(** ** Registering twice, and the status field *)

(** C9. A second [registerForCourse] for the same pair of ids is not
    refused as a duplicate.  When the first call succeeded and places
    remain after it, the second call succeeds as well; the grade list then
    ends with two records that carry the same pair, and the number of
    records of the course has grown by two. *)
Theorem registerForCourse_duplicate
        (s : UMS) (studentId courseId : Z) (now1 now2 : Date)
        (course : Course.t) (student : Student.t) :
  findCourse courseId s = Some course ->
  findStudent studentId s = Some student ->
  Course.faculty course = Student.faculty student ->
  result_of (registerForCourse studentId courseId now1) s = Return tt ->
  registrations courseId
    (state_after (registerForCourse studentId courseId now1) s)
  < Course.maxStudents course ->
  let s1 := state_after (registerForCourse studentId courseId now1) s in
  let s2 := state_after (registerForCourse studentId courseId now2) s1 in
  result_of (registerForCourse studentId courseId now2) s1 = Return tt
  /\ grades s2
     = grades s ++ [registration studentId courseId now1 course;
                    registration studentId courseId now2 course]
  /\ registrations courseId s2 = registrations courseId s + 2
  /\ students s2 = students s
  /\ courses s2 = courses s.
Proof.
  intros Hc Hs Hf H1 Hcap s1 s2.
  assert (He : eligible s course studentId) by (exists student; auto).
  assert (Hlt : registrations courseId s < Course.maxStudents course).
  { destruct (Z_lt_ge_dec (registrations courseId s)
                          (Course.maxStudents course)) as [H|H]; [exact H|].
    unfold result_of in H1.
    rewrite (registerForCourse_full _ _ now1 s course Hc He H) in H1.
    discriminate. }
  assert (E1 : s1 = set_grades
                      (grades s ++ [registration studentId courseId now1 course])
                      s).
  { unfold s1, state_after.
    now rewrite (registerForCourse_ok _ _ now1 s course Hc He Hlt). }
  fold s1 in Hcap.
  assert (Hc1 : findCourse courseId s1 = Some course)
    by (rewrite E1; exact Hc).
  assert (He1 : eligible s1 course studentId)
    by (apply (eligible_students s); [rewrite E1; reflexivity | exact He]).
  assert (E2 : registerForCourse studentId courseId now2 s1
               = (set_grades
                    (grades s1 ++ [registration studentId courseId now2 course])
                    s1, Return tt))
    by (apply registerForCourse_ok; assumption).
  unfold s2, result_of, state_after. rewrite E2. simpl.
  split; [reflexivity|].
  rewrite registrations_push. rewrite E1 at 1 2. simpl.
  rewrite registrations_push, <- app_assoc. simpl.
  repeat split; try lia; rewrite E1; reflexivity.
Qed.

(** The same student registers twice for [course1], which has two places:
    both calls pass, and the course is full afterwards. *)
Lemma registerForCourse_duplicate_witness :
  let s1 := state_after (registerForCourse 1 1 10) (campus Active []) in
  let s2 := state_after (registerForCourse 1 1 20) s1 in
  result_of (registerForCourse 1 1 20) s1 = Return tt
  /\ grades s2 = [Grade.mk 1 1 None 10 First; Grade.mk 1 1 None 20 First]
  /\ registrations 1 s2 = 2
  /\ students s2 = students (campus Active [])
  /\ courses s2 = courses (campus Active []).
Proof.
  apply (registerForCourse_duplicate (campus Active []) 1 1 10 20 course1
           (oneStudent Computer_Science Active));
    reflexivity.
Defined.

Lemma findStudent_variant (studentId : Z) (l l' : list Student.t) :
  Forall2 sameButStatus l l' ->
  match find (fun st => Student.id st =? studentId) l,
        find (fun st => Student.id st =? studentId) l' with
  | Some a, Some b => sameButStatus a b
  | None, None => True
  | _, _ => False
  end.
Proof.
  induction 1 as [|a b l l' Hab Hl IH]; simpl; [exact I|].
  destruct Hab as (Hid & Hrest). rewrite <- Hid.
  destruct (Student.id a =? studentId); [|exact IH].
  split; assumption.
Qed.

Lemma statusVariant_set_grades (s s' : UMS) (gs : list Grade.t) :
  statusVariant s s' -> statusVariant (set_grades gs s) (set_grades gs s').
Proof.
  intros (Hst & Hco & Hgr & Hn & Hn'). repeat split; assumption.
Qed.

(** C10. Neither [registerForCourse] nor [setGrade] reads a status field.
    On two states that differ at most in the statuses of their students,
    each of the two methods gives the same result and leaves states that
    again differ at most in those statuses.  Registration succeeds as soon
    as both ids exist, the faculties agree and a place is left; grading
    succeeds as soon as a record for the pair exists: no condition on the
    status of the student is needed. *)
Theorem status_not_consulted (s s' : UMS) :
  statusVariant s s' ->
  (forall studentId courseId now,
      result_of (registerForCourse studentId courseId now) s
      = result_of (registerForCourse studentId courseId now) s'
      /\ statusVariant
           (state_after (registerForCourse studentId courseId now) s)
           (state_after (registerForCourse studentId courseId now) s'))
  /\ (forall studentId courseId grade now,
         result_of (setGrade studentId courseId grade now) s
         = result_of (setGrade studentId courseId grade now) s'
         /\ statusVariant
              (state_after (setGrade studentId courseId grade now) s)
              (state_after (setGrade studentId courseId grade now) s'))
  /\ (forall studentId courseId now course student,
         findCourse courseId s = Some course ->
         findStudent studentId s = Some student ->
         Course.faculty course = Student.faculty student ->
         registrations courseId s < Course.maxStudents course ->
         result_of (registerForCourse studentId courseId now) s = Return tt
         /\ result_of (registerForCourse studentId courseId now) s'
            = Return tt)
  /\ (forall studentId courseId grade now r,
         In r (grades s) ->
         Grade.studentId r = studentId -> Grade.courseId r = courseId ->
         result_of (setGrade studentId courseId grade now) s = Return tt
         /\ result_of (setGrade studentId courseId grade now) s'
            = Return tt).
Proof.
  intros Hv.
  assert (Hreg : forall studentId courseId now,
      result_of (registerForCourse studentId courseId now) s
      = result_of (registerForCourse studentId courseId now) s'
      /\ statusVariant
           (state_after (registerForCourse studentId courseId now) s)
           (state_after (registerForCourse studentId courseId now) s')).
  { intros studentId courseId now. unfold result_of, state_after.
    rewrite !registerForCourse_cases.
    pose proof Hv as (Hst & Hco & Hgr & _).
    pose proof (findStudent_variant studentId _ _ Hst) as Hfind.
    unfold findCourse, findStudent, registrations.
    rewrite <- Hco, <- Hgr.
    destruct (find _ (courses s)) as [course|]; [|split; trivial].
    destruct (find _ (students s)) as [a|],
             (find _ (students s')) as [b|]; try contradiction;
      [|split; trivial].
    destruct Hfind as (_ & _ & <- & _).
    destruct (negb _); [split; trivial|].
    destruct (_ >=? _); [split; trivial|].
    simpl. split; [reflexivity|].
    now apply statusVariant_set_grades. }
  assert (Hset : forall studentId courseId grade now,
      result_of (setGrade studentId courseId grade now) s
      = result_of (setGrade studentId courseId grade now) s'
      /\ statusVariant
           (state_after (setGrade studentId courseId grade now) s)
           (state_after (setGrade studentId courseId grade now) s')).
  { intros studentId courseId grade now. unfold result_of, state_after.
    rewrite !setGrade_cases.
    pose proof Hv as (_ & _ & Hgr & _). rewrite <- Hgr.
    destruct (find _ (grades s)); simpl; [|split; trivial].
    split; [reflexivity|]. now apply statusVariant_set_grades. }
  split; [exact Hreg|]. split; [exact Hset|]. split.
  - intros studentId courseId now course student Hc Hs Hf Hlt.
    assert (H : result_of (registerForCourse studentId courseId now) s
                = Return tt).
    { unfold result_of.
      rewrite (registerForCourse_ok studentId courseId now s course); trivial.
      exists student. auto. }
    split; [exact H|]. rewrite <- (proj1 (Hreg studentId courseId now)).
    exact H.
  - intros studentId courseId grade now r Hin Hs Hc.
    assert (H : result_of (setGrade studentId courseId grade now) s
                = Return tt).
    { unfold result_of. rewrite setGrade_cases.
      destruct (find _ (grades s)) eqn:E; [reflexivity|].
      pose proof (proj1 (find_none_iff _ _) E r Hin) as Hr.
      apply isRegistration_false in Hr. tauto. }
    split; [exact H|]. rewrite <- (proj1 (Hset studentId courseId grade now)).
    exact H.
Qed.
(** X24. [make_field_copy] with a list of keys returns the union of the
    bitmaps of the keys in the field; a key the field has no bitmap for
    counts as empty and has an empty bitmap in the field afterwards,
    which does not change the offsets of any key.  On a field the set
    does not hold it returns a null pointer for one key and an empty
    bitmap for two or more; for no key it returns a null pointer. *)
Theorem X24_field_copy_is_the_union (s : @FieldGroupSet.t F) (field : str)
    (keys : list str) :
  (keys = [] -> FieldGroupSet.make_field_copy s field keys = (None, s)) /\
  (FieldGroupSet.field_bitmap_groups_map_ s !! field = None ->
   FieldGroupSet.make_field_copy s field keys
   = (match keys with
      | [] | [_] => None
      | _ => Some Bitmap.new
      end, s)) /\
  forall g : group,
    FieldGroupSet.field_bitmap_groups_map_ s !! field = Some g ->
    FieldGroup.wf g -> keys <> [] ->
    exists (b : Bitmap.t) (g' : group),
      FieldGroupSet.make_field_copy s field keys
      = (Some b,
         FieldGroupSet.with_groups s
           (<[field := g']> (FieldGroupSet.field_bitmap_groups_map_ s)))
      /\ Bitmap.wf b
      /\ (forall x, x ∈ Bitmap.elems b <-> exists k, k ∈ keys /\ x ∈ bits g k)
      /\ FieldGroup.wf g'
      /\ (forall k, bits g' k = bits g k)
      /\ (forall k, is_Some (bitmap_group_ g' !! k)
                    <-> k ∈ keys \/ is_Some (bitmap_group_ g !! k))
      /\ dir_index_ g' = dir_index_ g.
Proof.
  split; [intros ->; reflexivity|]. split; [apply field_copy_unknown|].
  intros g E Hg Hne.
  destruct (field_copy_spec s field keys g E Hg Hne) as (b & Hcopy & Hw & He).
  destruct (touch_all_spec keys g) as (Hd & Hk & Hdir & _).
  exists b, (fold_left touch keys g).
  split; [exact Hcopy|]. split; [exact Hw|]. split; [exact He|].
  split; [exact (default_wf g _ Hd Hg)|]. split; [exact (default_bits g _ Hd)|].
  split; [exact Hk|exact Hdir].
Qed.
(** Every adjacent pair of [items] keeps the minimum separation. *)
Fixpoint separated (st : list LayoutLabel) (items : list nat) : Prop :=
  match items with
  | i :: ((j :: _) as rest) => pair_ok st i j /\ separated st rest
  | _ => True
  end.

(** A store the solver has nothing left to do on. *)
Definition stable (items : list nat) (st : list LayoutLabel) : Prop :=
  separated st items /\ settled items st.

(** The references are in the order of their anchors. *)
Fixpoint ordered (st : list LayoutLabel) (items : list nat) : Prop :=
  match items with
  | r :: ((r' :: _) as rest) =>
      key isVertical st r <= key isVertical st r' /\ ordered st rest
  | _ => True
  end.

(** How far the intervals of two labels run into each other: the length
    of their intersection when it is positive. *)
Definition overlap (a b : LayoutLabel) : Q :=
  Qmin (pos isVertical a + size isVertical a / 2)
       (pos isVertical b + size isVertical b / 2)
  - Qmax (pos isVertical a - size isVertical a / 2)
         (pos isVertical b - size isVertical b / 2).

(** Every reference points to a label, of non-negative size. *)
Definition well_formed (st : list LayoutLabel) (items : list nat) : Prop :=
  forall r, r ∈ items -> exists l, st !! r = Some l /\ 0 <= size isVertical l.

End Vocabulary.

(** ** Normalized coordinates, anchors and the margin band *)

Definition in_range (x : Q) : Prop := 0 <= x <= 1000.

Definition box_in_range (box : Q * Q * Q * Q) : Prop :=
  let '(b0, b1, b2, b3) := box in
  in_range b0 /\ in_range b1 /\ in_range b2 /\ in_range b3.

Definition point_in_range (pt : Q * Q) : Prop :=
  in_range (fst pt) /\ in_range (snd pt).

(** The anchor of the label lies on the media. *)
Definition anchor_on_media (imgDims : ImgDims) (l : LayoutLabel) : Prop :=
  0 <= px l <= num (w imgDims) /\ 0 <= py l <= num (h imgDims).

(** The label's interval along the layout axis lies in the margin band. *)
Definition target_in_band (imgDims : ImgDims) (l : LayoutLabel) : Prop :=
  in_band true bandMin (bandMax imgDims) l.

(** The label's box lies in the lateral margin of its side: left of the
    media for a left label, right of it for a right label, within
    [MARGIN_X] of the media edge. *)
Definition target_in_margin (imgDims : ImgDims) (l : LayoutLabel) : Prop :=
  match edge l with
  | left => - MARGIN_X <= tx l - width l / 2 /\ tx l + width l / 2 <= 0
  | right =>
      num (w imgDims) <= tx l - width l / 2 /\
      tx l + width l / 2 <= num (w imgDims) + MARGIN_X
  | _ => False
  end.

(** The inverse mapping of the round trip.  The source has none: this
    definition follows the specification's words, from media space back to
    the normalized space "using inverse scale factors", the inverses
    [1000 / W] and [1000 / H] of the factors [W / 1000] and [H / 1000] of
    the specification's mapping.  It does not refer to [scaleX] and
    [scaleY]. *)
Definition unscaleBox (imgDims : ImgDims) (box : Q * Q * Q * Q) : Q * Q * Q * Q :=
  let '(ymin, xmin, ymax, xmax) := box in
  (ymin * (1000 / num (h imgDims)), xmin * (1000 / num (w imgDims)),
   ymax * (1000 / num (h imgDims)), xmax * (1000 / num (w imgDims))).

(** Equality of boxes as numbers. *)
Definition box_eq (a b : Q * Q * Q * Q) : Prop :=
  let '(a0, a1, a2, a3) := a in
  let '(b0, b1, b2, b3) := b in
  a0 == b0 /\ a1 == b1 /\ a2 == b2 /\ a3 == b3.

(** The same round trip in IEEE binary64, the arithmetic the source runs
    on: the factor [d / 1000] of the source, applied as in [x * scaleX],
    and the inverse factor [1000 / d]. *)
Definition float_of_nat (n : nat) : PrimFloat.float :=
  PrimFloat.of_uint63 (Uint63.of_Z (Z.of_nat n)).

Definition THOUSAND : PrimFloat.float := PrimFloat.of_uint63 (Uint63.of_Z 1000).

Definition scale_f (d : PrimFloat.float) : PrimFloat.float :=
  PrimFloat.div d THOUSAND.

Definition inverse_f (d : PrimFloat.float) : PrimFloat.float :=
  PrimFloat.div THOUSAND d.

Definition round_trip_f (d x : PrimFloat.float) : PrimFloat.float :=
  PrimFloat.mul (PrimFloat.mul x (scale_f d)) (inverse_f d).

(** The tolerance of the round trip, [2^-40]: below a millionth of a
    millionth of a normalized unit. *)
Definition TOLERANCE : PrimFloat.float :=
  PrimFloat.div PrimFloat.one (PrimFloat.of_uint63 (Uint63.of_Z (2 ^ 40))).

Definition within_tolerance (a b : PrimFloat.float) : bool :=
  PrimFloat.leb (PrimFloat.abs (PrimFloat.sub a b)) TOLERANCE.

(** The round trip of every coordinate of a list at every dimension of a
    list comes back within the tolerance. *)
Definition round_trips_within_tolerance (dimensions coordinates : list nat) : bool :=
  let xs := map float_of_nat coordinates in
  forallb (fun d =>
             let df := float_of_nat d in
             forallb (fun x => within_tolerance (round_trip_f df x) x) xs)
          dimensions.

(** The integer dimensions the round trip is checked at in binary64, up to
    beyond the width of 8K video, and the integer coordinates of the
    normalized space. *)
Definition MAX_DIMENSION : nat := 8192.
Definition DIMENSIONS : list nat := seq 1 MAX_DIMENSION.
Definition COORDINATES : list nat := seq 0 1001.

(** The side test of [layout] in binary64, on the horizontal sides of a
    normalized box: [cx > imgDims.w / 2] with [cx = (xmin + xmax) / 2],
    [xmin = box[1] * scaleX], [xmax = box[3] * scaleX] and
    [scaleX = imgDims.w / 1000]. *)
Definition TWO : PrimFloat.float := PrimFloat.of_uint63 (Uint63.of_Z 2).

Definition side_right_f (w b1 b3 : PrimFloat.float) : bool :=
  let scaleX := PrimFloat.div w THOUSAND in
  let xmin := PrimFloat.mul b1 scaleX in
  let xmax := PrimFloat.mul b3 scaleX in
  let cx := PrimFloat.div (PrimFloat.add xmin xmax) TWO in
  PrimFloat.ltb (PrimFloat.div w TWO) cx.

(** At every dimension of a list, every box with integer sides [n] and
    [999 - n] (centre 499.5) is put on the left and every box with sides
    [n + 1] and [1000 - n] (centre 500.5) on the right. *)
Definition sides_off_middle (dimensions ns : list nat) : bool :=
  let boxes := map (fun n => (float_of_nat n, float_of_nat (999 - n),
                              float_of_nat (S n), float_of_nat (1000 - n))) ns in
  forallb (fun d =>
             let wf := float_of_nat d in
             forallb (fun '(a, b, a', b') =>
                        negb (side_right_f wf a b) && side_right_f wf a' b')
                     boxes)
          dimensions.

Definition LOWER_SIDES : list nat := seq 0 1000.

(** ** Timestamps and visibility *)

Definition isDigit (c : ascii) : bool := ((48 <=? code c) && (code c <=? 57))%Z.

Fixpoint allDigits (s : string) : bool :=
  match s with
  | EmptyString => true
  | String c s' => isDigit c && allDigits s'
  end.

(** A non-empty string of decimal digits. *)
Definition digits (s : string) : Prop := s <> EmptyString /\ allDigits s = true.

(** The number a string of decimal digits denotes. *)
Fixpoint decimal (acc : Z) (s : string) : Z :=
  match s with
  | EmptyString => acc
  | String c s' => decimal (10 * acc + (code c - 48)) s'
  end.

(** The seconds that "MM:SS" denotes. *)
Definition seconds (mm ss : string) : Q := inject_Z (decimal 0 mm * 60 + decimal 0 ss).

(** [o'] is [obj] up to the truncation of its details. *)
Definition same_entity (obj o' : BlueprintObject) : Prop :=
  o' = set_details (details o') obj.

(** An entity is visible when [visibleObjects] keeps it. *)
Definition shown (vis : list BlueprintObject) (obj : BlueprintObject) : Prop :=
  exists o', o' ∈ vis /\ same_entity obj o'.

(** The entities that pass the temporal filter, the first stage of
    [visibleObjects]. *)
Definition temporalFilter (isVideo : bool) (currentTime : Q)
    (objs : list BlueprintObject) : list BlueprintObject :=
  if isVideo then filter (fun obj => temporallyVisible currentTime obj = true) objs
  else objs.

(** ** Frames *)

Definition isBackground (cmd : DrawCmd) : bool :=
  match cmd with
  | Clear | Viewport _ _ _ | MediaFrame | VideoLoading | Grid => true
  | _ => false
  end.

(** The commands that draw the committed analysis entities: the boxes,
    corner accents and trajectories of the visible objects, then the
    connectors, boxes and text of the labels. *)
Definition drawCommitted (p : Props) (c : CanvasState) : list DrawCmd :=
  let visible := visibleObjects (data p) (detailLevel p) (isVideo p) (currentTime c) in
  let labels := layout (data p) visible (imgDims c) in
  mjoin (imap (drawObject c) visible) ++ mjoin (map (drawLabel c) labels).

(** The commands that draw the live detections. *)
Definition drawAllLive (p : Props) (c : CanvasState) : list DrawCmd :=
  mjoin (map (drawLive p c) (liveDetections p)).

(** ** Zoom *)

Definition scale_in_bounds (s : Q) : Prop := MIN_SCALE <= s <= MAX_SCALE.

(** ** Concrete inputs *)

Definition entity_0010 : BlueprintObject :=
  mkObject "e1" "car" (100, 100, 200, 200) "steel" [] (Some "00:10"%string) None None.

Definition entity_plain : BlueprintObject :=
  mkObject "e2" "tree" (300, 300, 400, 400) "wood" [] None None None.
(** X4. Within a run no chapter title is completed twice, and none that the
    history already had: of several chapters with the same title, at most
    one is downloaded to the end. *)
Theorem completed_once (pf : platform) (format : string) (cd : codecs)
  (tp : title_parser) (ex : extractor) (chapters : list chapter)
  (manga_path manga_title : string) (rich_meta : option metadata) (w : world) :
  let r := download_chapters pf format cd tp ex chapters manga_path manga_title
             rich_meta w in
  NoDup (completed_titles (ends r)) /\
  Forall (fun t => is_completed (db w) manga_title t = false) (completed_titles (ends r)).
Proof.
  intros r.
  destruct (download_chapters_db pf format cd tp ex chapters manga_path manga_title
              rich_meta w) as (_ & _ & Hnd & Hnew).
  fold r in Hnd, Hnew. split; [exact Hnd|].
  eapply Forall_impl; [exact Hnew|]. intros t Ht.
  destruct (is_completed (db w) manga_title t) eqn:E; [|reflexivity].
  apply is_completed_spec in E. contradiction.
Qed.

(** X5. Chapters that the history has are skipped: when it has them all,
    the loop processes none and leaves the folder of the series, with the
    packaged files, and the history exactly as they were, whatever the
    extractor would do and whether or not the terminal renders the lines
    of the skipped chapters. *)
Theorem completed_chapters_skipped (pf : platform) (format : string) (cd : codecs)
  (tp : title_parser) (ex : extractor) (chapters : list chapter)
  (manga_path manga_title : string) (rich_meta : option metadata) (w : world) :
  Forall (fun c => is_completed (db w) manga_title (title c) = true) chapters ->
  let r := download_chapters pf format cd tp ex chapters manga_path manga_title
             rich_meta w in
  ends r = [] /\ final r = w.
Proof.
  intros H. apply skip_completed.
  eapply Forall_impl; [exact H|]. intros c Hc. now apply is_completed_spec.
Qed.

Lemma completed_chapters_skipped_witness :
  Forall (fun c => is_completed (db chapter_5_done) "One Piece" (title c) = true) [chapter_5] /\
  let r := download_chapters obliging "cbz" lenient number_five one_good_page [chapter_5]
             "downloads/One Piece" "One Piece" None chapter_5_done in
  ends r = [] /\ final r = chapter_5_done.
Proof.
  assert (H : Forall (fun c => is_completed (db chapter_5_done) "One Piece" (title c) = true)
                     [chapter_5]) by (repeat constructor).
  split; [exact H|].
  exact (completed_chapters_skipped obliging "cbz" lenient number_five one_good_page
           [chapter_5] "downloads/One Piece" "One Piece" None chapter_5_done H).
Defined.

(** X6. A run that no exception ended and in which every chapter processed
    ended completed is not repeated: the same loop over the same chapters,
    started from the world the first one left, processes nothing and
    changes nothing. *)
Theorem completed_run_idempotent (pf pf' : platform) (format : string) (cd : codecs)
  (tp : title_parser) (ex ex' : extractor) (chapters : list chapter)
  (manga_path manga_title : string) (rich_meta : option metadata) (w : world) :
  let r := download_chapters pf format cd tp ex chapters manga_path manga_title
             rich_meta w in
  crashed r = false ->
  Forall (fun ce => snd ce = Completed) (ends r) ->
  let r' := download_chapters pf' format cd tp ex' chapters manga_path manga_title
              rich_meta (final r) in
  ends r' = [] /\ final r' = final r.
Proof.
  intros r Hrun Hall. apply skip_completed.
  pose proof (download_chapters_covers pf format cd tp ex chapters manga_path manga_title
                rich_meta w) as Hcov. fold r in Hcov.
  eapply Forall_impl; [exact (Hcov Hrun)|]. intros c [Hc | (e & He & Hne)]; [exact Hc|].
  rewrite Forall_forall in Hall. apply list_elem_of_In in He.
  specialize (Hall (c, e) He). simpl in Hall. contradiction.
Qed.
* * * * * * *
## TASK DETAILS:
Report the number of lines in the material above holding the word "ymin", without anything else.

## WRITTEN ANSWER:
2